> **Directions**
Across the entries, count the lines that include "match" and report only that number.

--- Extracted material ---

Lemma name_reads name : name_ok name = true -> exists nb, encode_name_string name = Some nb /\
  forall rest, read_name (nb ++ rest) = Some (name_ref name, rest).
Proof.
  unfold name_ok, encode_name_string, name_ref. destruct (strip_root name) as [root n1] eqn:E1.
  destruct (strip_parents n1) as [par n2] eqn:E2.
  assert (Hpre : Forall (fun c => c = 0x5C \/ c = 0x5E) (root ++ par)).
  { apply Forall_app. split; [by eapply strip_root_pre|by eapply strip_parents_pre]. }
  destruct n2 as [|c n2].
  { intros _. eexists. split; [done|]. intros rest. unfold read_name. rewrite <- app_assoc, read_prefixes_app by done. done. }
  set (n := c :: n2) in *. intros [Hs Hlt]%andb_true_iff. apply Z.ltb_lt in Hlt.
  rewrite (mapM_segs _ Hs). simpl option_bind. pose proof (split_dot_nonempty n) as Hne.
  pose proof (read_segs _ (@nil Z) Hs) as _. destruct (split_dot n) as [|s1 segs] eqn:Esp; [done|].
  assert (Hs1 : seg_ok s1 = true) by (simpl in Hs; by apply andb_true_iff in Hs as [? _]).
  destruct (seg_lead s1 Hs1) as (c1 & r1 & Hp1 & Hc1). destruct (name_char_not c1 Hc1) as (N1 & N2 & N3 & N4 & N5 & _).
  destruct segs as [|s2 [|s3 segs]].
  - eexists. split; [done|]. intros rest. unfold read_name. rewrite <- app_assoc, read_prefixes_app; [|done|simpl; rewrite Hp1; simpl; by rewrite N1, N2].
    pose proof (read_segs [s1] rest Hs) as Hr. cbn [List.length fmap list_fmap concat] in Hr. rewrite app_nil_r in Hr.
    rewrite Hp1 in *. cbn [app]. rewrite N3, N4, N5. cbn [app] in Hr. rewrite Hr. simpl. by rewrite Hp1.
  - eexists. split; [done|]. intros rest. unfold read_name. rewrite <- app_assoc, read_prefixes_app by done.
    pose proof (read_segs [s1; s2] rest Hs) as Hr. cbn [List.length fmap list_fmap concat] in Hr. rewrite app_nil_r in Hr.
    cbn [app]. simpl (_ =? _). cbv iota. rewrite Hr. done.
  - eexists. split; [done|]. intros rest. unfold read_name. rewrite <- app_assoc, read_prefixes_app by done.
    set (l := s1 :: s2 :: s3 :: segs) in *. pose proof (read_segs l rest Hs) as Hr.
    assert (Hl : 3 <= Z.of_nat (List.length l)) by (unfold l; simpl; lia).
    rewrite (as_u_small 8) by (unfold uint; lia). cbn [app]. simpl (_ =? _). cbv iota.
    destruct (Z.eqb_spec (Z.of_nat (List.length l)) 0); [lia|]. rewrite Nat2Z.id. rewrite Hr. done.
Qed.

(** ** Values, resources and data *)

Definition value_ok (v : AmlValue) : Prop :=
  match v with
  | Zero | One => True
  | Byte v => uint 8 v
  | Word v => uint 16 v
  | DWord v => uint 32 v
  | QWord v => uint 64 v
  | VString s => Forall (fun c => c <> 0) s
  end.

Lemma read_int_le n v rest : uint (8 * Z.of_nat n) v -> read_int n (le_bytes n v ++ rest) = Some (v, rest).
Proof.
  intros Hv. unfold read_int. rewrite len_app. unfold len at 1. rewrite length_le_bytes.
  destruct (Z.ltb_spec (Z.of_nat n + len rest) (Z.of_nat n)); [pose proof (len_nonneg rest); lia|].
  rewrite <- (length_le_bytes n v) at 1 3. rewrite take_app_length, drop_app_length. by rewrite le_val_le_bytes.
Qed.

Lemma read_string_app s rest : Forall (fun c => c <> 0) s -> read_string (s ++ 0 :: rest) = Some (s, rest).
Proof.
  induction 1 as [|c s Hc _ IH]; [done|]. simpl. destruct (Z.eqb_spec c 0); [done|]. by rewrite IH.
Qed.

Lemma value_reads v rest : value_ok v -> read_value (encode_value v ++ rest) = Some (v, rest).
Proof.
  intros Hv. destruct v; simpl in Hv; unfold read_value, encode_value; try done; cbn [app]; simpl (_ =? _); cbv iota.
  - pose proof (read_int_le 1 v rest Hv) as Hr. cbn in Hr. rewrite Z.mod_small in Hr by (unfold uint in Hv; lia). by rewrite Hr.
  - by rewrite read_int_le.
  - by rewrite read_int_le.
  - by rewrite read_int_le.
  - rewrite <- app_assoc. cbn [app]. by rewrite read_string_app.
Qed.

Lemma value_lead v : exists c r, encode_value v = c :: r /\ is_value_lead c = true /\ (c =? AML_PACKAGE_OP) = false /\ (c =? AML_BUFFER_OP) = false.
Proof. destruct v; eexists _, _; split; reflexivity || done. Qed.

Definition resource_ok (r : resource) : Prop :=
  match r with
  | RIo a b c d => uint 16 a /\ uint 16 b /\ uint 8 c /\ uint 8 d
  | RIrq m => uint 16 m
  | RMemory32 a l => uint 32 a /\ uint 32 l
  | RBusNumber a b c | RWordIo a b c => uint 16 a /\ uint 16 b /\ uint 16 c
  | RDWordMemory a b c => uint 32 a /\ uint 32 b /\ uint 32 c
  end.

(** The bytes of a descriptor. *)
Definition resource_bytes (r : resource) : list Z :=
  match r with
  | RIo min max align length => [0x47; 0x01] ++ le_bytes 2 min ++ le_bytes 2 max ++ [align; length]
  | RIrq mask => [0x22] ++ le_bytes 2 mask
  | RMemory32 addr length => [0x86] ++ le_bytes 2 9 ++ [0x01] ++ le_bytes 4 addr ++ le_bytes 4 length
  | RBusNumber min max length => word_space 0x02 0x00 min max length
  | RWordIo min max length => word_space 0x01 0x03 min max length
  | RDWordMemory min max length =>
      [0x87] ++ le_bytes 2 23 ++ [0x00; 0x0C; 0x01] ++ le_bytes 4 0 ++ le_bytes 4 min ++ le_bytes 4 max ++ le_bytes 4 0 ++ le_bytes 4 length
  end.

Lemma le_val2 v : uint 16 v -> le_val [v mod 256; v / 256 mod 256] = v.
Proof. intros Hv. exact (le_val_le_bytes 2 v Hv). Qed.

Lemma le_val4 v : uint 32 v -> le_val [v mod 256; v / 256 mod 256; v / 256 / 256 mod 256; v / 256 / 256 / 256 mod 256] = v.
Proof. intros Hv. exact (le_val_le_bytes 4 v Hv). Qed.

Lemma le_val1 v : le_val [v] = v.
Proof. simpl. lia. Qed.

Lemma resource_reads r rest : resource_ok r -> read_resource (resource_bytes r ++ rest) = Some (r, rest).
Proof.
  intros Hr. pose proof (len_nonneg rest) as H0.
  destruct r; simpl in Hr; destruct_and?; unfold resource_bytes, word_space, read_resource, field; cbn [app le_bytes take drop];
    rewrite !len_cons, ?le_val1, ?le_val4, ?le_val2 by done;
    repeat match goal with |- context [?a <=? ?b] => rewrite (proj2 (Z.leb_le a b)) by lia end; reflexivity.
Qed.


Definition end_tag : list Z := [ACPI_RES_END_TAG; 0x00].

Lemma resource_tag r l : (field (resource_bytes r ++ l) 0 1 =? ACPI_RES_END_TAG) = false /\ (3 <= List.length (resource_bytes r))%nat.
Proof. destruct r; split; try reflexivity; simpl; lia. Qed.

Lemma resources_read l m : Forall resource_ok l -> (List.length l < m)%nat ->
  read_resources m (concat (resource_bytes <$> l) ++ end_tag) = Some l.
Proof.
  intros Hl. revert m. induction Hl as [|r l Hr _ IH]; intros [|m] Hm; [lia|done|lia|]. cbn [fmap list_fmap concat]. rewrite <- app_assoc.
  cbn [read_resources]. rewrite (proj1 (resource_tag r _)). cbn [andb]. rewrite resource_reads by done. simpl. rewrite IH; [done|].
  simpl in Hm. lia.
Qed.

Lemma resources_length l : (List.length l <= List.length (concat (resource_bytes <$> l)))%nat.
Proof. induction l as [|r l IH]; [done|]. cbn [fmap list_fmap concat List.length]. rewrite length_app. destruct (resource_tag r []) as [_ ?]. lia. Qed.

(** The bytes [bs], read in front of anything, are [d]. *)
Definition data_of (bs : list Z) (d : data) : Prop :=
  forall m rest, (List.length bs <= m)%nat -> read_data m (bs ++ rest) = Some (d, rest).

---

> **Result of this task**
4